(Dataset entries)
★ ★ ★

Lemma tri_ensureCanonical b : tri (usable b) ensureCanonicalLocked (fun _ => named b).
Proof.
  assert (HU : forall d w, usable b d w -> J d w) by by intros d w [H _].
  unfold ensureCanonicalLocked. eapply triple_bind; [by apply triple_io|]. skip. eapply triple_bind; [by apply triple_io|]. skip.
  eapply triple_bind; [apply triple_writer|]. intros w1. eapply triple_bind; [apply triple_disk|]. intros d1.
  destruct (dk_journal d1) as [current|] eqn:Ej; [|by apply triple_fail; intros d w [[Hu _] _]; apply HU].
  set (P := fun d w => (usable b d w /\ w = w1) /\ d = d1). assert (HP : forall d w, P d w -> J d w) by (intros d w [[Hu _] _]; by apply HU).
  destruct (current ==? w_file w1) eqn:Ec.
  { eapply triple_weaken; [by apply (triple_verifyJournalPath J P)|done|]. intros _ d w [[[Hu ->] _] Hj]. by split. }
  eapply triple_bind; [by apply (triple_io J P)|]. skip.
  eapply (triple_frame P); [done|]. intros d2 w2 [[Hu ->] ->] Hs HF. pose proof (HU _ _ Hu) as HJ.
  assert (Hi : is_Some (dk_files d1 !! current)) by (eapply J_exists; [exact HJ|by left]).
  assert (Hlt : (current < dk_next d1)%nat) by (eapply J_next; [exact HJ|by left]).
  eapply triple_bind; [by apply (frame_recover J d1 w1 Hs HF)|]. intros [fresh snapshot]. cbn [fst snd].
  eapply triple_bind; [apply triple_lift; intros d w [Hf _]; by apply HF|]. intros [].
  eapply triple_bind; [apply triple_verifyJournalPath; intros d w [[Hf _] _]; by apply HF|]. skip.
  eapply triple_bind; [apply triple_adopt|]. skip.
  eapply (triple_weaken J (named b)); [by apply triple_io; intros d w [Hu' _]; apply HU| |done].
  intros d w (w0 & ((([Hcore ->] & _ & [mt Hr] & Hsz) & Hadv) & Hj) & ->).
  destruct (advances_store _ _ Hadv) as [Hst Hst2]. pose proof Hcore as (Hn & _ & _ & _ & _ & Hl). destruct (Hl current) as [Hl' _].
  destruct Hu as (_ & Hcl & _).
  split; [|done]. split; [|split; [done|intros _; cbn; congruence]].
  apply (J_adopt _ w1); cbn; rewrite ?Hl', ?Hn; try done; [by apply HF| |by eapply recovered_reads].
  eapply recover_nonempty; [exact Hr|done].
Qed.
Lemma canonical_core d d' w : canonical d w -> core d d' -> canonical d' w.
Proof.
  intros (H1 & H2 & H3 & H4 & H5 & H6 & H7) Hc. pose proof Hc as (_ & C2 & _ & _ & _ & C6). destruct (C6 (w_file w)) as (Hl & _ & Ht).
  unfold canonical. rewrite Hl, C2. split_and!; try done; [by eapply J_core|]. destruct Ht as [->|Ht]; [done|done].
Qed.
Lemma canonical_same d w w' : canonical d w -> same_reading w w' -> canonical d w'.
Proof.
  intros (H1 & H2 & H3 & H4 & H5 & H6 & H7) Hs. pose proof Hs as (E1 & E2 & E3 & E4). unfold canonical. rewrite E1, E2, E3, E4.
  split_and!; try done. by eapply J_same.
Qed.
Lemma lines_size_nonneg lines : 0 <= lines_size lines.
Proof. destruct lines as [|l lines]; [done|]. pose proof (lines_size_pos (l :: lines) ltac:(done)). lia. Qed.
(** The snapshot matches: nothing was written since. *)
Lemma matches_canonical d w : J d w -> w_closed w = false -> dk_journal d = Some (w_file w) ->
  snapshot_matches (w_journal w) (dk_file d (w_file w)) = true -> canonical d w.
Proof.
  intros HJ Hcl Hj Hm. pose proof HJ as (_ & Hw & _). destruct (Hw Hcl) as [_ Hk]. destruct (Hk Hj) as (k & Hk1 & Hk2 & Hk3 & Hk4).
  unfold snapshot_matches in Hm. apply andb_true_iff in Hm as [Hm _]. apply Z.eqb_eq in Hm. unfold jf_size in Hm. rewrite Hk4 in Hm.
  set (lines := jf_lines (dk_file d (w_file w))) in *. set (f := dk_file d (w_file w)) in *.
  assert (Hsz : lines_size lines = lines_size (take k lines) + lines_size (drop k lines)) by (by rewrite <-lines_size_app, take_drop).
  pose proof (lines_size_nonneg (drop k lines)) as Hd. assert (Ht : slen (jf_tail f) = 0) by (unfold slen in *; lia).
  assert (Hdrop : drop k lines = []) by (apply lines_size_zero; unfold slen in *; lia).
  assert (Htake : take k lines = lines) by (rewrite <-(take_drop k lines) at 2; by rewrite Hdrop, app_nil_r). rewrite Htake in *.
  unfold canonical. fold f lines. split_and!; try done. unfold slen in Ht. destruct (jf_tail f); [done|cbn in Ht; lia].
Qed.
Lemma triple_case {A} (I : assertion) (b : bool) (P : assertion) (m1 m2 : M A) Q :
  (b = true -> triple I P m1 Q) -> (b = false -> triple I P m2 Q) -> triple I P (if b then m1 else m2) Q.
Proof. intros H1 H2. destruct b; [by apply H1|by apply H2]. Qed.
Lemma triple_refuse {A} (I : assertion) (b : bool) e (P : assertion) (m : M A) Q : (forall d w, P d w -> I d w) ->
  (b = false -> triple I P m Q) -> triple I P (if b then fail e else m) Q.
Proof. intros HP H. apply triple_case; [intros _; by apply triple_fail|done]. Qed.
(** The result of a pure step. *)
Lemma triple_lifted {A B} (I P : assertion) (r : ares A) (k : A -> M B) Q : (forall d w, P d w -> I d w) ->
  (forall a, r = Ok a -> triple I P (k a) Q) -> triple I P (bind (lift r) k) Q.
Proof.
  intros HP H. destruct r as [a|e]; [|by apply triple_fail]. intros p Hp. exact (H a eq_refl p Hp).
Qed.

★ ★ ★

The problem — Each record above needs to be set down again, word for word.

Your response —
Lemma tri_ensureCanonical b : tri (usable b) ensureCanonicalLocked (fun _ => named b).
Proof.
  assert (HU : forall d w, usable b d w -> J d w) by by intros d w [H _].
  unfold ensureCanonicalLocked. eapply triple_bind; [by apply triple_io|]. skip. eapply triple_bind; [by apply triple_io|]. skip.
  eapply triple_bind; [apply triple_writer|]. intros w1. eapply triple_bind; [apply triple_disk|]. intros d1.
  destruct (dk_journal d1) as [current|] eqn:Ej; [|by apply triple_fail; intros d w [[Hu _] _]; apply HU].
  set (P := fun d w => (usable b d w /\ w = w1) /\ d = d1). assert (HP : forall d w, P d w -> J d w) by (intros d w [[Hu _] _]; by apply HU).
  destruct (current ==? w_file w1) eqn:Ec.
  { eapply triple_weaken; [by apply (triple_verifyJournalPath J P)|done|]. intros _ d w [[[Hu ->] _] Hj]. by split. }
  eapply triple_bind; [by apply (triple_io J P)|]. skip.
  eapply (triple_frame P); [done|]. intros d2 w2 [[Hu ->] ->] Hs HF. pose proof (HU _ _ Hu) as HJ.
  assert (Hi : is_Some (dk_files d1 !! current)) by (eapply J_exists; [exact HJ|by left]).
  assert (Hlt : (current < dk_next d1)%nat) by (eapply J_next; [exact HJ|by left]).
  eapply triple_bind; [by apply (frame_recover J d1 w1 Hs HF)|]. intros [fresh snapshot]. cbn [fst snd].
  eapply triple_bind; [apply triple_lift; intros d w [Hf _]; by apply HF|]. intros [].
  eapply triple_bind; [apply triple_verifyJournalPath; intros d w [[Hf _] _]; by apply HF|]. skip.
  eapply triple_bind; [apply triple_adopt|]. skip.
  eapply (triple_weaken J (named b)); [by apply triple_io; intros d w [Hu' _]; apply HU| |done].
  intros d w (w0 & ((([Hcore ->] & _ & [mt Hr] & Hsz) & Hadv) & Hj) & ->).
  destruct (advances_store _ _ Hadv) as [Hst Hst2]. pose proof Hcore as (Hn & _ & _ & _ & _ & Hl). destruct (Hl current) as [Hl' _].
  destruct Hu as (_ & Hcl & _).
  split; [|done]. split; [|split; [done|intros _; cbn; congruence]].
  apply (J_adopt _ w1); cbn; rewrite ?Hl', ?Hn; try done; [by apply HF| |by eapply recovered_reads].
  eapply recover_nonempty; [exact Hr|done].
Qed.
Lemma canonical_core d d' w : canonical d w -> core d d' -> canonical d' w.
Proof.
  intros (H1 & H2 & H3 & H4 & H5 & H6 & H7) Hc. pose proof Hc as (_ & C2 & _ & _ & _ & C6). destruct (C6 (w_file w)) as (Hl & _ & Ht).
  unfold canonical. rewrite Hl, C2. split_and!; try done; [by eapply J_core|]. destruct Ht as [->|Ht]; [done|done].
Qed.
Lemma canonical_same d w w' : canonical d w -> same_reading w w' -> canonical d w'.
Proof.
  intros (H1 & H2 & H3 & H4 & H5 & H6 & H7) Hs. pose proof Hs as (E1 & E2 & E3 & E4). unfold canonical. rewrite E1, E2, E3, E4.
  split_and!; try done. by eapply J_same.
Qed.
Lemma lines_size_nonneg lines : 0 <= lines_size lines.
Proof. destruct lines as [|l lines]; [done|]. pose proof (lines_size_pos (l :: lines) ltac:(done)). lia. Qed.
(** The snapshot matches: nothing was written since. *)
Lemma matches_canonical d w : J d w -> w_closed w = false -> dk_journal d = Some (w_file w) ->
  snapshot_matches (w_journal w) (dk_file d (w_file w)) = true -> canonical d w.
Proof.
  intros HJ Hcl Hj Hm. pose proof HJ as (_ & Hw & _). destruct (Hw Hcl) as [_ Hk]. destruct (Hk Hj) as (k & Hk1 & Hk2 & Hk3 & Hk4).
  unfold snapshot_matches in Hm. apply andb_true_iff in Hm as [Hm _]. apply Z.eqb_eq in Hm. unfold jf_size in Hm. rewrite Hk4 in Hm.
  set (lines := jf_lines (dk_file d (w_file w))) in *. set (f := dk_file d (w_file w)) in *.
  assert (Hsz : lines_size lines = lines_size (take k lines) + lines_size (drop k lines)) by (by rewrite <-lines_size_app, take_drop).
  pose proof (lines_size_nonneg (drop k lines)) as Hd. assert (Ht : slen (jf_tail f) = 0) by (unfold slen in *; lia).
  assert (Hdrop : drop k lines = []) by (apply lines_size_zero; unfold slen in *; lia).
  assert (Htake : take k lines = lines) by (rewrite <-(take_drop k lines) at 2; by rewrite Hdrop, app_nil_r). rewrite Htake in *.
  unfold canonical. fold f lines. split_and!; try done. unfold slen in Ht. destruct (jf_tail f); [done|cbn in Ht; lia].
Qed.
Lemma triple_case {A} (I : assertion) (b : bool) (P : assertion) (m1 m2 : M A) Q :
  (b = true -> triple I P m1 Q) -> (b = false -> triple I P m2 Q) -> triple I P (if b then m1 else m2) Q.
Proof. intros H1 H2. destruct b; [by apply H1|by apply H2]. Qed.
Lemma triple_refuse {A} (I : assertion) (b : bool) e (P : assertion) (m : M A) Q : (forall d w, P d w -> I d w) ->
  (b = false -> triple I P m Q) -> triple I P (if b then fail e else m) Q.
Proof. intros HP H. apply triple_case; [intros _; by apply triple_fail|done]. Qed.
(** The result of a pure step. *)
Lemma triple_lifted {A B} (I P : assertion) (r : ares A) (k : A -> M B) Q : (forall d w, P d w -> I d w) ->
  (forall a, r = Ok a -> triple I P (k a) Q) -> triple I P (bind (lift r) k) Q.
Proof.
  intros HP H. destruct r as [a|e]; [|by apply triple_fail]. intros p Hp. exact (H a eq_refl p Hp).
Qed.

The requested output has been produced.